Essential tremor. Despite the fact that essential tremor is one of the most common movement disorders, its underlying pathophysiology remains speculative. Although the disorder is well known to have a genetic basis, an association with sequence variants of the LINGO1 gene has been reported (267), and the finding has been replicated (273; 275). The LINGO1 gene plays a key role in oligodendrocyte differentiation, maturation, and neuronal myelination. Essential tremor was, for many years, thought to arise from a disturbance of neuronal function, rather than structure, as limited postmortem studies originally failed to demonstrate consistent pathology (76). Louis and colleagues proposed that 2 patterns of pathology are associated with essential tremor. The first, a cerebellar variant, is characterized by loss of Purkinje cells and an increased number of Purkinje cell axonal swellings called “torpedoes.” The authors subsequently reported increased cerebellar heterotopia in essential tremor. In cerebellar heterotopias, Purkinje cell bodies are displaced to the molecular layer, and this occurs in cerebellar degenerative disorders (153). The second pattern is characterized by the presence of Lewy bodies in the brainstem (173; 171), which did not correlate with the presence of rest tremor in essential tremor (169). In the cerebellar variant, increased numbers of torpedoes and Purkinje cell loss are reported to correlate with older age of tremor onset and faster rate of tremor progression (170). Another study found a negative correlation between volume of lobule VIII of the cerebellum and severity of postural tremor (166) and a positive correlation between volume of lobule IV of the cerebellum and severity of resting tremor in Parkinson disease. Further studies are needed to clarify the relationship between these pathological findings and the clinical manifestations of essential tremor. Rajput and colleagues reported different results with decreased numbers of cerebellar Purkinje cells with advancing age, but no differences between patients with essential tremor, Parkinson disease, and normal controls (237). Moreover, 30% of essential tremor patients develop a neurodegenerative parkinsonian syndrome (more frequently Parkinson disease) after years of essential tremor progression (236).

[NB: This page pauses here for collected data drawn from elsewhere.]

(** The canvas element and its 2D context.  The DOM keeps [width] and
    [height] as integers; that conversion is not modelled, the numbers
    assigned are stored as they are. *)
Record canvas : Type := mkCanvas
  { clientWidth : Q; clientHeight : Q;      (* layout size of the element *)
    width : Q; height : Q;                  (* size of the backing buffer *)
    rect_left : Q; rect_top : Q;            (* getBoundingClientRect() *)
    transform : Q * Q * Q * Q * Q * Q }.    (* current transform of ctx *)

(** The state of the component and of its host.  The callbacks of the
    effect close over [running], [speed], [brush], [showGrid] and [seeds];
    the effect is set up again whenever one of them changes, so a callback
    always sees the current values, which are read here from the state. *)
Record world : Type := mkWorld
  { running : bool; speed : Q; brush : Q; showGrid : bool; paletteSeed : Q;
    seeds : list loc;                       (* the [seeds] array *)
    heap : gmap loc Seed.t;                 (* the seed objects *)
    next : loc;                             (* next unused location *)
    cv : canvas;
    devicePixelRatio : Q;
    rng : nat;                              (* draws of Math.random so far *)
    log : list cmd }.                       (* canvas operations, latest first *)

Definition set_running (b : bool) (w : world) : world :=
  mkWorld b (speed w) (brush w) (showGrid w) (paletteSeed w) (seeds w)
          (heap w) (next w) (cv w) (devicePixelRatio w) (rng w) (log w).
Definition set_speed (v : Q) (w : world) : world :=
  mkWorld (running w) v (brush w) (showGrid w) (paletteSeed w) (seeds w)
          (heap w) (next w) (cv w) (devicePixelRatio w) (rng w) (log w).
Definition set_brush (v : Q) (w : world) : world :=
  mkWorld (running w) (speed w) v (showGrid w) (paletteSeed w) (seeds w)
          (heap w) (next w) (cv w) (devicePixelRatio w) (rng w) (log w).
Definition set_showGrid (b : bool) (w : world) : world :=
  mkWorld (running w) (speed w) (brush w) b (paletteSeed w) (seeds w)
          (heap w) (next w) (cv w) (devicePixelRatio w) (rng w) (log w).
Definition set_paletteSeed (v : Q) (w : world) : world :=
  mkWorld (running w) (speed w) (brush w) (showGrid w) v (seeds w)
          (heap w) (next w) (cv w) (devicePixelRatio w) (rng w) (log w).
Definition set_seeds (l : list loc) (w : world) : world :=
  mkWorld (running w) (speed w) (brush w) (showGrid w) (paletteSeed w) l
          (heap w) (next w) (cv w) (devicePixelRatio w) (rng w) (log w).
Definition set_heap (h : gmap loc Seed.t) (w : world) : world :=
  mkWorld (running w) (speed w) (brush w) (showGrid w) (paletteSeed w)
          (seeds w) h (next w) (cv w) (devicePixelRatio w) (rng w) (log w).
Definition set_next (n : loc) (w : world) : world :=
  mkWorld (running w) (speed w) (brush w) (showGrid w) (paletteSeed w)
          (seeds w) (heap w) n (cv w) (devicePixelRatio w) (rng w) (log w).
Definition set_cv (c : canvas) (w : world) : world :=
  mkWorld (running w) (speed w) (brush w) (showGrid w) (paletteSeed w)
          (seeds w) (heap w) (next w) c (devicePixelRatio w) (rng w) (log w).
Definition set_rng (n : nat) (w : world) : world :=
  mkWorld (running w) (speed w) (brush w) (showGrid w) (paletteSeed w)
          (seeds w) (heap w) (next w) (cv w) (devicePixelRatio w) n (log w).
Definition set_log (l : list cmd) (w : world) : world :=
  mkWorld (running w) (speed w) (brush w) (showGrid w) (paletteSeed w)
          (seeds w) (heap w) (next w) (cv w) (devicePixelRatio w) (rng w) l.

The electrophysiologic properties of essential tremor have been extensively investigated. The tremor is characterized by rhythmic 4 to 12 Hz entrainment of motor unit discharges that forces the affected body part into oscillation (88; 87). The tremor amplitude bears a logarithmic relationship to the intensity and frequency of motor unit entrainment (88).

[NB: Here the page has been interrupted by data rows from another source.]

(** ** Start-up *)

(** X21.  [data_load] writes the three emissions rows and nothing else, and
    loading a loaded table again changes nothing.  The scenario emissions it
    writes are those the emissions stage computes with no improvement of the
    car emission standard: on a freshly loaded table that stage changes no
    cell. *)
Theorem data_load_emissions (raw : DataFrame) (ef : Factors) :
  (forall r m,
     ~ In r [emissions_2018; emissions_2030_baseline; emissions_2030_scenario] ->
     data_load raw ef r m = raw r m)
  /\ (forall r m, data_load (data_load raw ef) ef r m = data_load raw ef r m)
  /\ forall r m, calculate_emissions (data_load raw ef) ef 0 r m == data_load raw ef r m.
Proof.
  split; [ | split].
  - intros r m Hr. destruct r; try reflexivity; exfalso; apply Hr; simpl; tauto.
  - intros r m. destruct r; reflexivity.
  - intros r m. destruct r, m; cells; ring.
Qed.

Lemma data_load_emissions_witness :
  data_load sample_base sample_factors vkt_2030_baseline walking = 90.
Proof.
  destruct (data_load_emissions sample_base sample_factors) as (H & _).
  rewrite H; [reflexivity | ].
  simpl. intros [Hr | [Hr | [Hr | []]]]; discriminate Hr.
Defined.

(** X22.  The two effect tables carry the labels of [pt_details], in its
    order, so a label is found in one exactly when it is found in the other:
    with the tables computed at start-up, [pt_projects_apply] either finds
    every selected row in both tables or raises before it has written
    anything. *)
Theorem pt_proj_effects_index (n : numbers.t) (base : DataFrame) (pt_details : Details) :
  map fst (fst (pt_proj_effects n base pt_details)) = map fst pt_details
  /\ map fst (snd (pt_proj_effects n base pt_details)) = map fst pt_details
  /\ (forall l,
        table_loc (fst (pt_proj_effects n base pt_details)) l = None
        <-> table_loc (snd (pt_proj_effects n base pt_details)) l = None)
  /\ forall D included,
       pt_projects_apply D (fst (pt_proj_effects n base pt_details))
         (snd (pt_proj_effects n base pt_details)) included = None ->
       table_loc_list (fst (pt_proj_effects n base pt_details)) included = None.
Proof.
  assert (Hsame : forall l,
            table_loc (fst (pt_proj_effects n base pt_details)) l = None
            <-> table_loc (snd (pt_proj_effects n base pt_details)) l = None).
  { intros l. unfold pt_proj_effects. cbn [fst snd].
    induction pt_details as [|[l0 p0] rest IH]; simpl; [tauto | ].
    destruct (String.eqb l0 l); [split; discriminate | exact IH]. }
  split; [ | split; [ | split; [exact Hsame | ]]].
  - unfold pt_proj_effects. cbn [fst]. rewrite map_map.
    apply map_ext. intros [l p]. reflexivity.
  - unfold pt_proj_effects. cbn [snd]. rewrite map_map.
    apply map_ext. intros [l p]. reflexivity.
  - intros D included Hnone.
    apply pt_projects_apply_none in Hnone. destruct Hnone as (_ & l & Hl & Hmiss).
    apply table_loc_list_none. exists l. split; [exact Hl | ].
    destruct Hmiss as [Hv | Hp]; [exact Hv | apply Hsame, Hp].
Qed.

Lemma pt_proj_effects_index_witness :
  table_loc_list (fst (pt_proj_effects sample_numbers sample_base sample_details))
    ["AMETI"; "Tunnel"] = None.
Proof.
  destruct (pt_proj_effects_index sample_numbers sample_base sample_details)
    as (_ & _ & _ & H).
  apply (H sample_base). reflexivity.
Defined.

Essential tremor is thought to be generated centrally by an oscillatory neuronal network influenced by somatosensory feedback loops (76). EMG peak frequencies do not shift with loading in essential tremor (75), and patients with essential tremor exhibit normal mechanical-reflex properties (89). However, an understanding of the neural circuit generating the tremor remains incomplete; intraoperative thalamic burst activity is strongly correlated with forearm EMG signals in essential tremor, suggesting that the thalamus participates in the oscillatory network generating tremor (127), and kinematic and EMG analyses suggest cerebellar involvement in essential tremor as well (39; 76; 149). Regarding neural circuits involved in the genesis of essential tremor, cortical involvement had been controversial because magnetoencephalography failed to detect cortical activity in tremor generation (113). However, other studies using simultaneous EEG-EMG recordings have demonstrated corticomuscular coherences at tremor frequency at least intermittently, suggesting some involvement of sensorimotor cortex in the generation of essential tremor (117; 235; 254). More evidence of a cortico-thalamic-cerebellar network involved in essential tremor has emerged (10). Using fMRI, clinical assessment, and analysis of tremor induced by applying force, the authors found evidence of a more widespread network, including extrastriate visual areas and inferior parietal lobe, which are associated with tremor severity. They found that increased visual feedback can increase entropy of blood level oxygen dependent signal in these areas, which correlated with tremor severity.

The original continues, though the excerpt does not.